The cases are being reported four days after the U.S. halted in-bound flights of Afghan evacuees following the discovery of a few cases of measles among new arrivals.

The Virginia Department of Health said in a news release that the people were part of the U.S. government’s emergency evacuation efforts from Afghanistan, which recently came under Taliban rule.

US Army soldiers serve lunch to Afghan civilians while they complete Special Immigrant Applications.
(Department of Defense)

Virginia health officials did not offer specifics Tuesday regarding where the people who are infected are located. But they said they’re working to identify and contact people who may have been exposed in three parts of the state.

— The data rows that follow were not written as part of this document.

Lemma refreshes_told b o d names :
  leave_document →
  let result := told_all b (changed_values b o names) d in
  ∃ o', Act.each (StringMapObserver.refreshAttribute delegate) names (o, (b, d)) = ((o', (b, result.1)), result.2) ∧
    gone_through b o d names o' result.2.
Proof.
  intros Hr. edestruct (StringMapObserver.refreshes_quiet delegate b
    (λ _ name, invokeChangedCallbackForValue JSON_parse sc rc properties name) (told b) eq_refl eq_refl eq_refl)
    as (o' & l1 & l2 & Hrun & Hl & (_ & _ & Hm) & Hn & Hl2); [intros _ name d'; by apply invoke_told|].
  exists o'. split; [exact Hrun|]. exists l1, l2. split; [exact Hl|]. split; [exact Hm|]. by split.
Qed.

(** C20: a controller is told its values, as long as its callbacks leave the
    document alone: constructing its observer calls the changed callback of
    every value without an attribute, with what its property gets, in the order
    of their declaration; starting it calls that of every value with an
    attribute, in the order of the attributes; and from then on a delivery of
    records calls that of every value among them whose text differs from the
    recorded one, once, and records the current texts.  A callback or a getter
    that throws ends the operation with that exception: the later callbacks
    are not called, and the later texts not recorded.  The attribute of a
    value is the one that the map of descriptors names; for an identifier with
    capitals that is no attribute's name ([capitals_unobserved]). *)
Theorem values_told b d :
  leave_document →
  let o := stringMapObserver sc in
  let b' := on_observer mo_observe b in
  let defaults := told_all b (vd_name <$> filter (λ vd, has_value (document b) sc vd = false) (valueDescriptors m)) d in
  let names := JSet.of_list (attributes (document b) (sc_element sc)) in
  let present := told_all b' (changed_values b' o names) d in
  new_observer JSON_parse sc rc m properties (b, d) = ((b, defaults.1), defaults.2) ∧
  (∃ o', start JSON_parse sc rc m properties (o, (b, d)) = ((o', (b', present.1)), present.2) ∧
     gone_through b' o d names o' present.2) ∧
  ∀ o1 ms, StringMapObserver.started o1 = true →
  let names := omap StringMapObserver.refreshed ms in
  let result := told_all b (changed_values b o1 names) d in
  ∃ o2, StringMapObserver.processMutations delegate ms (o1, (b, d)) = ((o2, (b, result.1)), result.2) ∧
    gone_through b o1 d names o2 result.2.
Proof.
  intros Hr o b' defaults names present. split; [by apply defaults_told|]. split.
  { destruct (refreshes_told b' (StringMapObserver.mk (sc_element sc) true []) d names Hr) as (o' & Hrun & Hgone).
    exists o'. split; [|exact Hgone]. unfold start. rewrite StringMapObserver.start_eq by done.
    unfold StringMapObserver.refresh. simpl.
    unfold StringMapObserver.knownAttributeNames, StringMapObserver.currentAttributeNames,
      StringMapObserver.recordedAttributeNames. simpl. rewrite app_nil_r. exact Hrun. }
  intros o1 ms Hst names1. simpl. unfold StringMapObserver.processMutations. simpl. rewrite Hst.
  destruct (refreshes_told b o1 d names1 Hr) as (o2 & Hrun & Hgone).
  exists o2. split; [|exact Hgone]. rewrite <-Hrun. subst names1. clear. generalize (o1, (b, d)).
  induction ms as [|mu ms IH]; intros s; [done|].
  simpl. unfold Act.seq. rewrite StringMapObserver.processMutation_refreshed.
  destruct (StringMapObserver.refreshed mu); simpl; [|apply IH]. unfold Act.seq.
  destruct (StringMapObserver.refreshAttribute _ _ _) as [s' [e|]]; [done|]. apply IH.
Qed.
End callbacks.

Those places include Dulles International Airport, where some refugees flew into the U.S., and other parts of northern Virginia. Health officials are also working to notify people potentially exposed at an unidentified Richmond hospital. They’re also working to identify exposures at Fort Pickett, an Army National Guard base southwest of Richmond that is providing temporary housing to recently arrived evacuees.

Measles is a highly contagious disease that can be spread through coughing, sneezing and contact with droplets from the nose, mouth or throat. Most Americans are vaccinated against it as children.

Virginia is reporting its measles cases in the wake of the U.S. government halting U.S.-bound flights of Afghan evacuees Friday. The decision was made by U.S. Customs and Border Protection on the recommendation of the Centers for Disease Control and Prevention.

White House press secretary Jen Psaki said the halt stemmed from the discovery of measles among four Afghans who had arrived in the United States.

The development had American officials overseas Friday removing from planes Afghan families who already had struggled through a grueling, dangerous escape to safety after Kabul fell to the Taliban on Aug. 15. Afghans faced Taliban checkpoints and crushing crowds to enter the Kabul airport. A suicide attack at an airport gate killed 169 Afghans and 13 U.S. military members.

A government document viewed by The Associated Press said the halt would “severely impact” operations at Ramstein Air Base in Germany, one of the biggest transit sites. It also said U.S.-bound flights would stop from the U.S. al-Udeid base in Qatar.

Many thousands of Afghan evacuees airlifted out of Kabul are still en route to new homes in the United States. Some face relocation for further screening in Kosovo.